Spotting Potential Issues
- The ear canal should exhibit skin-like coloration with fine hairs, accompanied by normal yellowish or reddish-brown earwax. Swelling should be absent.
- The eardrum should appear pearly white or gray, with translucency. Observable features include tiny bones pressing against the eardrum and a visible cone of light at the 5 o'clock position in the right ear and the 7 o'clock position in the left.
- Pain or discomfort upon manipulation of the outer ear, accompanied by redness, tenderness, swelling, or pus in the ear canal.
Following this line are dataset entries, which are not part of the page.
Lemma consistent_listed (st st' : State W) (p : nat) (v : Visit)
    (componentId : string) (ids : list string) nodes :
  promises_consistent st ->
  In (mkTask p v) (tasks st) ->
  (forall c ps, v <> AwaitAll c ps) ->
  tasks st' = (others p st ++ spawned (fresh st) nodes ids) ++
              [mkTask p (AwaitAll componentId (seq (fresh st) (length ids)))] ->
  settled st' = settled st ++ returned (fresh st) nodes ids ->
  fresh st' = fresh st + length ids ->
  promises_consistent st'.
Proof.
  intros (Hnd & Htask & Hset & Hall & Htree) Hin Hv Ht Hs Hf.
  assert (Hps : forall q, promise_state st' q =
                  match promise_state st q with
                  | Some o => Some o
                  | None => option_map snd
                              (find (fun s => Nat.eqb (fst s) q)
                                    (returned (fresh st) nodes ids))
                  end)
    by (intro q; now apply promise_state_more).
  destruct (Htask _ Hin) as [Hp Hnone]. cbn [promise] in Hp, Hnone.
  assert (Hold : forall q, q < fresh st -> promise_state st' q = promise_state st q).
  { intros q Hq. rewrite Hps. destruct (promise_state st q); auto.
    pose proof (returned_lookup ids nodes q (fresh st)) as R.
    destruct (option_map _ _); auto. lia. }
  unfold promises_consistent. rewrite Ht, Hf.
  split; [|split; [|split; [|split]]].
  - rewrite !map_app. cbn.
    apply Permutation_NoDup
      with (l := p :: map promise (others p st)
                   ++ map promise (spawned (fresh st) nodes ids)).
    { apply Permutation_cons_append. }
    constructor.
    + intro H. apply in_app_or in H. destruct H as [H|H].
      * now apply others_not_in in H.
      * apply in_map_iff in H. destruct H as [t [Hpt Hint]].
        apply in_spawned in Hint. destruct Hint as (d & _ & Hrange & _). lia.
    + apply NoDup_app; [now apply others_NoDup|apply spawned_NoDup|].
      intros q Hq1 Hq2. apply in_map_iff in Hq1, Hq2.
      destruct Hq1 as [t1 [<- H1]]. destruct Hq2 as [t2 [E H2]].
      apply in_others in H1. destruct H1 as [H1 _]. apply Htask in H1.
      apply in_spawned in H2. destruct H2 as (d & _ & Hrange & _). lia.
  - intros t Hint. apply in_app_or in Hint.
    destruct Hint as [Hint|[<-|[]]]; [apply in_app_or in Hint; destruct Hint as [Hint|Hint]|].
    + apply in_others in Hint. destruct Hint as [Hint _].
      destruct (Htask _ Hint) as [Hlt Hn]. split; [lia|]. now rewrite Hold.
    + pose proof (in_spawned _ _ _ _ Hint) as (d & _ & Hrange & _).
      split; [lia|]. rewrite Hps.
      destruct (promise_state st (promise t)) eqn:E.
      * assert (promise t < fresh st) by (apply Hset; congruence). lia.
      * pose proof (returned_lookup ids nodes (promise t) (fresh st)) as R.
        destruct (find _ _) as [[q' o']|] eqn:Hfind; auto. cbn in R |- *.
        apply find_some in Hfind. destruct Hfind as [Hfin Hq].
        apply Nat.eqb_eq in Hq. cbn in Hq. subst q'.
        exfalso. eapply spawned_returned_disjoint; eauto.
    + cbn [promise]. split; [lia|]. now rewrite Hold.
  - intros q Hq. rewrite Hps in Hq. destruct (promise_state st q) eqn:E.
    + assert (q < fresh st) by (apply Hset; congruence). lia.
    + pose proof (returned_lookup ids nodes q (fresh st)) as R.
      destruct (option_map _ _); [lia|congruence].
  - intros q Hq. destruct (Nat.lt_ge_cases q (fresh st)) as [Hlt|Hge].
    + rewrite Hold by auto.
      destruct (Hall q Hlt) as [[t [Hint Hpt]]|Hsome]; auto.
      left. destruct (Nat.eq_dec q p) as [->|Hne].
      * eexists. split; [apply in_or_app; right; left; reflexivity|reflexivity].
      * exists t. split; auto. apply in_or_app. left. apply in_or_app. left.
        apply in_others. split; auto. congruence.
    + destruct (spawned_or_returned ids nodes (fresh st) q) as [[d [c H]]|H]; [lia| |].
      * left. eexists. split; [apply in_or_app; left; apply in_or_app; right; exact H|].
        reflexivity.
      * right. eapply in_promise_state. rewrite Hs. apply in_or_app. right. exact H.
  - intros q Hq Hnf. destruct (Nat.lt_ge_cases q (fresh st)) as [Hlt|Hge].
    + assert (Hnf0 : fulfilled st q = false).
      { unfold fulfilled in *. now rewrite Hold in Hnf. }
      destruct (Htree q (conj (proj1 Hq) Hlt) Hnf0) as [p0 [Hlt0 [[c [ps [Hj Hqps]]]|Hrej]]].
      * exists p0. split; auto. left. exists c, ps. split; auto.
        apply in_or_app. left. apply in_or_app. left.
        apply in_others. split; auto. cbn. intros ->. apply (Hv c ps).
        assert (E : mkTask p v = mkTask p (AwaitAll c ps))
          by (eapply task_unique; eauto).
        now injection E.
      * exists p0. split; auto. right. eapply rejected_more; eauto.
    + exists p. split; [lia|]. left. eexists _, _. split.
      * apply in_or_app. right. left. reflexivity.
      * apply in_seq. lia.
Qed.

Lemma transition_promises (st st' : State W) :
  promises_consistent st -> transition get post random st st' -> promises_consistent st'.
Proof.
  intros Hc Htr.
  inversion Htr; subst;
    match goal with
    | Hin : In (mkTask ?p ?v) (tasks st)
      |- promises_consistent (mkState _ _ _ (others ?p st ++ [mkTask ?p ?v']) _ _ _) =>
        apply (consistent_replace st _ p v v' Hc Hin);
          [intros ? ? E; discriminate E|intros ? ? E; congruence|reflexivity..]
    | Hin : In (mkTask ?p ?v) (tasks st)
      |- promises_consistent (mkState _ _ _ (others ?p st) (_ ++ [(_, ?o)]) _ _) =>
        apply (consistent_settle st _ p v o Hc Hin); [|reflexivity..]
    | Hin : In (mkTask ?p ?v) (tasks st)
      |- promises_consistent (mkState _ _ _ ((others ?p st ++ _) ++ _) _ _ _) =>
        eapply (consistent_listed st _ p v _ _ _ Hc Hin);
          [intros ? ? E; discriminate E|reflexivity..]
    end.
  - intros ? ? [=].
  - intros ? ? [=].
  - intros c ps0 E x -> q Hq. injection E as <- <-.
    eapply promise_all_fulfilled; eauto.
Qed.

Lemma reachable_promises (rootId : string) (w : W) (st : State W) :
  reachable get post random rootId w st -> promises_consistent st.
Proof.
  apply reachable_transition_ind.
  - rewrite start_explicit. unfold promises_consistent. cbn.
    split; [|split; [|split; [|split]]].
    + repeat constructor. intros [].
    + intros t [<-|[]]. cbn. split; [lia|reflexivity].
    + intros q H. now elim H.
    + intros q Hq. left. eexists. split; [left; reflexivity|]. cbn. lia.
    + intros q Hq. lia.
  - intros st0 st1 _ IH _ Htr. eapply transition_promises; eauto.
Qed.

(** Once promise 0 is fulfilled, so is every promise: nothing is pending and
    nothing was rejected. *)
Lemma fulfilled_all (st : State W) :
  promises_consistent st -> fulfilled st 0 = true ->
  forall q, q < fresh st -> fulfilled st q = true.
Proof.
  intros (Hnd & Htask & Hset & Hall & Htree) H0 q.
  induction q as [q IH] using lt_wf_ind. intro Hq.
  destruct q as [|q]; [exact H0|].
  destruct (fulfilled st (S q)) eqn:E; [reflexivity|].
  destruct (Htree (S q)) as [p [Hlt [[c [ps [Hj Hin]]]|[e He]]]]; [lia|exact E| |].
  - specialize (IH p Hlt ltac:(lia)). unfold fulfilled in IH.
    destruct (Htask _ Hj) as [_ Hn]. cbn in Hn. now rewrite Hn in IH.
  - specialize (IH p Hlt ltac:(lia)). unfold fulfilled in IH. now rewrite He in IH.
Qed.

Lemma fulfilled_settled (rootId : string) (w : W) (st : State W) :
  reachable get post random rootId w st ->
  fulfilled st 0 = true ->
  tasks st = [] /\ forall p, ~ rejected st p.
Proof.
  intros Hr H0. pose proof (reachable_promises _ _ _ Hr) as Hc.
  pose proof (fulfilled_all _ Hc H0) as Hall.
  destruct Hc as (Hnd & Htask & Hset & _ & _). split.
  - destruct (tasks st) as [|t l] eqn:E; [reflexivity|].
    destruct (Htask t) as [Hlt Hn]; [now left|].
    specialize (Hall _ Hlt). unfold fulfilled in Hall. now rewrite Hn in Hall.
  - intros p [e He].
    assert (Hlt : p < fresh st) by (apply Hset; congruence).
    specialize (Hall _ Hlt). unfold fulfilled in Hall. now rewrite He in Hall.
Qed.

(** *** The map of nodes *)

Lemma map_has_keys {V} (k : string) (m : list (string * V)) :
  map_has k m = true <-> In k (map_keys m).
Proof.
  unfold map_has, map_keys. rewrite existsb_exists, in_map_iff. split.
  - intros [[k' v] [Hin Hk]]. apply String.eqb_eq in Hk. cbn in Hk. subst. now exists (k', v).
  - intros [[k' v] [Hk Hin]]. cbn in Hk. subst. exists (k, v). split; auto.
    apply String.eqb_refl.
Qed.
- The eardrum may lack light reflection, exhibit redness, bulging, visible amber fluid or bubbles behind it, holes, whitish scars, wax blockage, or foreign object impaction.
- Inflammation
- Redness
- Swelling
- Pus
- Dull or red eardrum
- Fluid or bubbles behind the eardrum
- Eardrum perforation
- Foreign objects or impacted wax
References
- ↑ https://www.ncbi.nlm.nih.gov/books/NBK556090/
- ↑ https://myhealth.alberta.ca/Health/pages/conditions.aspx?hwid=zm2528
- ↑ https://www.ncbi.nlm.nih.gov/books/NBK556090/
- ↑ https://www.mottchildren.org/health-library/hw227459#aa37178
- ↑ https://www.ncbi.nlm.nih.gov/pmc/articles/PMC1317759/pdf/jathtrain00025-0054.pdf
- ↑ https://www.ncbi.nlm.nih.gov/pmc/articles/PMC1317759/pdf/jathtrain00025-0054.pdf
- ↑ https://www.ncbi.nlm.nih.gov/books/NBK556090/
- ↑ https://www.ncbi.nlm.nih.gov/pmc/articles/PMC1317759/pdf/jathtrain00025-0054.pdf
- ↑ https://www.ncbi.nlm.nih.gov/pmc/articles/PMC1317759/pdf/jathtrain00025-0054.pdf
- ↑ https://nhsna.wildapricot.org/resources/Pictures/HOW%20TO%20USE%20AN%20OTOSCOPE.pdf
- ↑ https://www.cdc.gov/nchs/data/nhanes/nhanes_07_08/manual_au.pdf
- ↑ https://my.clevelandclinic.org/health/articles/13076-ear-care-tips
- ↑ https://my.clevelandclinic.org/health/articles/13076-ear-care-tips
- ↑ https://my.clevelandclinic.org/health/diseases/8613-ear-infection-otitis-media
Useful Tips
Important Warnings
- Exercise caution when using an otoscope. Your physician has undergone proper training in techniques to mitigate the risk of injury resulting from improper usage.